#### Stored items
____________

(* ===== verification/Timing.v ===== *)
(** * A server in real time: the state machine on the executor

    Fsm.v is proved against the interface of timers, and in Cluster.v a timer
    that runs may expire at any moment, and the turns of a heartbeat loop are steps
    of their own.  Here the state machine is joined with the
    executor of scheduler.hpp and the clock it reads: [round] is one call of
    [execute_due_tasks], which calls the methods of the state machine, undisturbed by
    other threads of the server.
    [round_fires]: a round is the expiry of those timers that run and whose
    deadline has passed, each once, and nothing else.  From it follow what a
    heartbeat in time prevents and what a missing one causes. *)
From S2P Require Import Prelude Timers NetworkUtil Protocol Scheduler RaftActor Fsm RaftFactory.
From S2P Require Import ElectionSpec ElectionFacts FsmRefinement Cluster.
Local Open Scope Z_scope.

(** ** The program: a state machine that owns its scheduler *)

Abbreviation machine := (RaftFSM (Scheduler FsmCallable) ScheduledTask).

#[export] Instance machine_scheduler : HasScheduler machine FsmCallable := {|
  sched := scheduler_;
  with_sched c s := set_scheduler c s;
  sched_with_sched _ _ := eq_refl;
|}.

(** The member that holds the task of a callable. *)
Definition the_task (c : FsmCallable) (s : machine) : option ScheduledTask :=
  match c with FireElectionTimeout => election_timeout_task_ s | SendHeartbeats => heartbeat_task_ s end.

(** When it is due. *)
Definition deadline (c : FsmCallable) (s : machine) : option Z :=
  h ← the_task c s; due_time_ <$> tasks (scheduler_ s) !! task_ h.

Definition status (c : FsmCallable) (n : Node) : TimerStatus :=
  match c with FireElectionTimeout => n_election n | SendHeartbeats => n_heartbeat n end.

#[export] Instance FsmCallable_eq_dec : EqDecision FsmCallable.
Proof. solve_decision. Defined.

Section timing.
Context {Addr : Type} `{HE : Env, !EnvOk HE}.
Context (actor : RaftActorOptions Addr) (options : RaftFSMOptions).
Context (Hopt : options_ok options).

Local Abbreviation M := (comp machine (FsmEffect Addr)).
Implicit Types (s : machine) (c : FsmCallable) (h : ScheduledTask) (now : Z).

(** One call of [execute_due_tasks]: the tasks of the queue are all it can call. *)
Definition round : M unit :=
  s ← get_state; execute_due_tasks (run_callable actor options) (S (length (task_queue (scheduler_ s)))).

(** What the expiry of a timer does, as a rule. *)
Definition fire c : Node -> list (FsmEffect Addr) * Node :=
  match c with
  | FireElectionTimeout => handle_rule actor options ElectionTimeoutEvent
  | SendHeartbeats => heartbeat_rule actor
  end.

(** The timer runs and its deadline has passed. *)
Definition expired now c s : bool :=
  bool_decide (status c (view s) = Running) && from_option (fun d => d <=? now) false (deadline c s).

(** ** The tasks of a state machine *)

Definition interval_of c : IntervalSupplier :=
  match c with FireElectionTimeout => election_interval options | SendHeartbeats => heartbeat_interval options end.

(** Every task was made for one of the two timers, those not cancelled are the
    timers, and these are in the queue; [popped] is the task the executor has
    taken from it, if it is calling one. *)
Record tidy_but (popped : option nat) s : Prop := {
  td_sched : sched_wf (scheduler_ s);
  td_leader : leader_ s = uint64_max;
  td_tasks id t : tasks (scheduler_ s) !! id = Some t ->
    max_calls_ t = -1 /\ interval_ t = interval_of (callable_ t) /\
    (cancelled_ t = false -> the_task (callable_ t) s = Some (mkScheduledTask id));
  td_own c h : the_task c s = Some h -> exists t,
    tasks (scheduler_ s) !! task_ h = Some t /\ callable_ t = c /\ cancelled_ t = false /\
    (task_ h ∈ task_queue (scheduler_ s) \/ popped = Some (task_ h));
}.

Definition tidy : machine -> Prop := tidy_but None.

Lemma tidy_wf popped s : tidy_but popped s -> wf s.
Proof.
  intros [Hs Hl _ Hown]. split; [done|done|..].
  all: intros h Hh; first [destruct (Hown FireElectionTimeout h Hh) as (t & Ht & Hc & Hcan & _)
    |destruct (Hown SendHeartbeats h Hh) as (t & Ht & Hc & Hcan & _)].
  all: exists (paused_ t); cbn; unfold sched_view; rewrite lookup_fmap, Ht; cbn; unfold view_of; by rewrite Hc, Hcan.
Qed.

Lemma new_tidy : tidy (new_RaftFSM new_scheduler).
Proof. split; [apply wf_new|done|intros id t Hid; cbn in Hid; by rewrite lookup_empty in Hid|by intros [] h]. Qed.

(** Every method keeps the tasks tidy. *)
Definition keeps_tidy popped s s' : Prop := tidy_but popped s -> tidy_but popped s'.

#[local] Instance keeps_tidy_preorder popped : PreOrder (keeps_tidy popped).
Proof. split; [by intros s ?|]. intros s1 s2 s3 H12 H23 Hs. by apply H23, H12. Qed.

(** A change of the other members. *)
Lemma keeps_members popped s s' : scheduler_ s' = scheduler_ s -> leader_ s' = leader_ s ->
  (forall c, the_task c s' = the_task c s) -> keeps_tidy popped s s'.
Proof.
  intros Hsc Hl Ht [Hs Hle Htasks Hown]. split; rewrite ?Hsc, ?Hl; [done|done|..].
  - intros id t Hid. rewrite Ht. by apply Htasks.
  - intros c h. rewrite Ht. apply Hown.
Qed.

(** The paused flag of a task. *)
Lemma keeps_paused popped b id s :
  keeps_tidy popped s (set_scheduler (set_tasks (alter (set_paused b) id) (scheduler_ s)) s).
Proof.
  intros [Hs Hl Htasks Hown]. split; cbn; [by apply wf_alter|done|..].
  - intros id' t Hid. rewrite lookup_alter in Hid. case_decide as Heq; [subst id'|by apply Htasks].
    destruct (tasks (scheduler_ s) !! id) as [t0|] eqn:Ht0; [|done]. injection Hid as <-. cbn.
    by apply (Htasks id t0).
  - intros c h Hh. destruct (Hown c h) as (t & Ht & Hc & Hcan & Hq); [by destruct c|].
    destruct (decide (id = task_ h)) as [->|Hne].
    + rewrite lookup_alter_eq, Ht. by exists (set_paused b t).
    + rewrite lookup_alter_ne by done. by exists t.
Qed.

Definition set_task c (x : option ScheduledTask) s : machine :=
  match c with FireElectionTimeout => set_election_task x s | SendHeartbeats => set_heartbeat_task x s end.

(** A new task for the timer [c]; the old one, if there is one, is cancelled. *)
Lemma keeps_new_task popped c sch p due n s : sched_wf sch ->
  tasks sch !! n = Some (mkTask (-1) (interval_of c) c due false p) ->
  task_queue sch = n :: task_queue (scheduler_ s) -> tasks (scheduler_ s) !! n = None ->
  (forall id t, id <> n -> tasks sch !! id = Some t -> exists t0, tasks (scheduler_ s) !! id = Some t0 /\
     (t = t0 /\ the_task c s <> Some (mkScheduledTask id) \/ t = set_cancelled t0)) ->
  (forall id, id <> n -> the_task c s <> Some (mkScheduledTask id) -> tasks sch !! id = tasks (scheduler_ s) !! id) ->
  keeps_tidy popped s (set_task c (Some (mkScheduledTask n)) (set_scheduler sch s)).
Proof.
  intros Hwf Hn Hq Hfresh Hold Hsame [Hs Hl Htasks Hown].
  assert (scheduler_ (set_task c (Some (mkScheduledTask n)) (set_scheduler sch s)) = sch) as Hsc by by destruct c.
  assert (forall c', the_task c' (set_task c (Some (mkScheduledTask n)) (set_scheduler sch s))
    = if decide (c' = c) then Some (mkScheduledTask n) else the_task c' s) as Htask.
  { intros c'. by destruct c, c'. }
  split; rewrite ?Hsc; [done|by destruct c|..].
  - intros id t Hid. rewrite Htask. destruct (decide (id = n)) as [->|Hne].
    + rewrite Hn in Hid. injection Hid as <-. cbn. by rewrite decide_True.
    + destruct (Hold id t Hne Hid) as (t0 & Ht0 & [[-> Hc]| ->]); destruct (Htasks id t0 Ht0) as (Hmax & Hint & Hcan).
      * split; [done|]. split; [done|]. intros Hlive. case_decide as Hcc; [|by apply Hcan].
        destruct Hc. rewrite <- Hcc. by apply Hcan.
      * by cbn.
  - intros c' h. rewrite Htask, Hq. case_decide as Hcc.
    + intros [= <-]. eexists. split; [exact Hn|]. split; [done|]. split; [done|]. left. by left.
    + intros Hh. destruct (Hown c' h Hh) as (t & Ht & Hc & Hcan & Hin). exists t. rewrite Hsame; [|congruence|].
      * split; [done|]. split; [done|]. split; [done|]. destruct Hin as [?|?]; [left; by right|by right].
      * intros Heq. destruct (Hown c (mkScheduledTask (task_ h)) Heq) as (t' & Ht' & Hc' & _). cbn in Ht'. congruence.
Qed.

Lemma keeps_if_task popped task f : f = ts_pause \/ f = ts_resume ->
  preserves (keeps_tidy popped) (if_task task f : M unit).
Proof.
  intros Hf s. unfold if_task. run. destruct (task s) as [h|]; [|by cbn].
  destruct Hf as [-> | ->]; cbn; apply keeps_paused.
Qed.

Lemma keeps_start c popped : preserves (keeps_tidy popped)
  (match c with FireElectionTimeout => start_election_timeout options | SendHeartbeats => start_heartbeat options end : M unit).
Proof.
  intros s. destruct (the_task c s) as [h|] eqn:Hh.
  - destruct c; cbn in Hh; unfold start_election_timeout, start_heartbeat; run; rewrite Hh; cbn; apply keeps_paused.
  - assert (supplier_ok (interval_of c)) as Hsup by (destruct c; [by apply options_supplier|intros r; by eexists _, _]).
    assert ((match c with FireElectionTimeout => start_election_timeout options | SendHeartbeats => start_heartbeat options end : M unit) s
      = (r ← lift (schedule (interval_of c) c (-1) (scheduler_ s)); modify (fun s => set_task c (Some r.1) (set_scheduler r.2 s))) s) as ->.
    { destruct c; cbn in Hh; unfold start_election_timeout, start_heartbeat; run; rewrite Hh;
        unfold ts_schedule; cbn [scheduler_timer_ops interval_of].
      - destruct (schedule (election_interval options) FireElectionTimeout (-1) (scheduler_ s)) as [[]|]; by cbn.
      - destruct (schedule (heartbeat_interval options) SendHeartbeats (-1) (scheduler_ s)) as [[]|]; by cbn. }
    destruct (run_after_ok (interval_of c) c (-1) (scheduler_ s) Hsup) as (v & r & Hv & Hrun).
    unfold schedule. rewrite Hrun. cbn. intros Htidy. pose proof (td_sched _ _ Htidy) as Hwf.
    revert Htidy. eapply (keeps_new_task popped c _ false _ (next_task (scheduler_ s))).
    + by apply (wf_run_after (scheduler_ s) (mkTask (-1) (interval_of c) c _ false false)).
    + cbn. by rewrite lookup_insert_eq.
    + done.
    + by apply wf_fresh.
    + intros id t Hne. cbn. rewrite lookup_insert_ne by done. intros Hid. exists t. split; [done|]. left. split; [done|congruence].
    + intros id Hne _. cbn. by rewrite lookup_insert_ne.
Qed.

____________

#### Task brief
Scan the entries above for the line containing "rewrite Hsame; [|congruence|].", and copy it and all lines after it exactly, down to and including the line containing "assert ((match c".

#### Exercise answer
    + intros Hh. destruct (Hown c' h Hh) as (t & Ht & Hc & Hcan & Hin). exists t. rewrite Hsame; [|congruence|].
      * split; [done|]. split; [done|]. split; [done|]. destruct Hin as [?|?]; [left; by right|by right].
      * intros Heq. destruct (Hown c (mkScheduledTask (task_ h)) Heq) as (t' & Ht' & Hc' & _). cbn in Ht'. congruence.
Qed.

Lemma keeps_if_task popped task f : f = ts_pause \/ f = ts_resume ->
  preserves (keeps_tidy popped) (if_task task f : M unit).
Proof.
  intros Hf s. unfold if_task. run. destruct (task s) as [h|]; [|by cbn].
  destruct Hf as [-> | ->]; cbn; apply keeps_paused.
Qed.

Lemma keeps_start c popped : preserves (keeps_tidy popped)
  (match c with FireElectionTimeout => start_election_timeout options | SendHeartbeats => start_heartbeat options end : M unit).
Proof.
  intros s. destruct (the_task c s) as [h|] eqn:Hh.
  - destruct c; cbn in Hh; unfold start_election_timeout, start_heartbeat; run; rewrite Hh; cbn; apply keeps_paused.
  - assert (supplier_ok (interval_of c)) as Hsup by (destruct c; [by apply options_supplier|intros r; by eexists _, _]).
    assert ((match c with FireElectionTimeout => start_election_timeout options | SendHeartbeats => start_heartbeat options end : M unit) s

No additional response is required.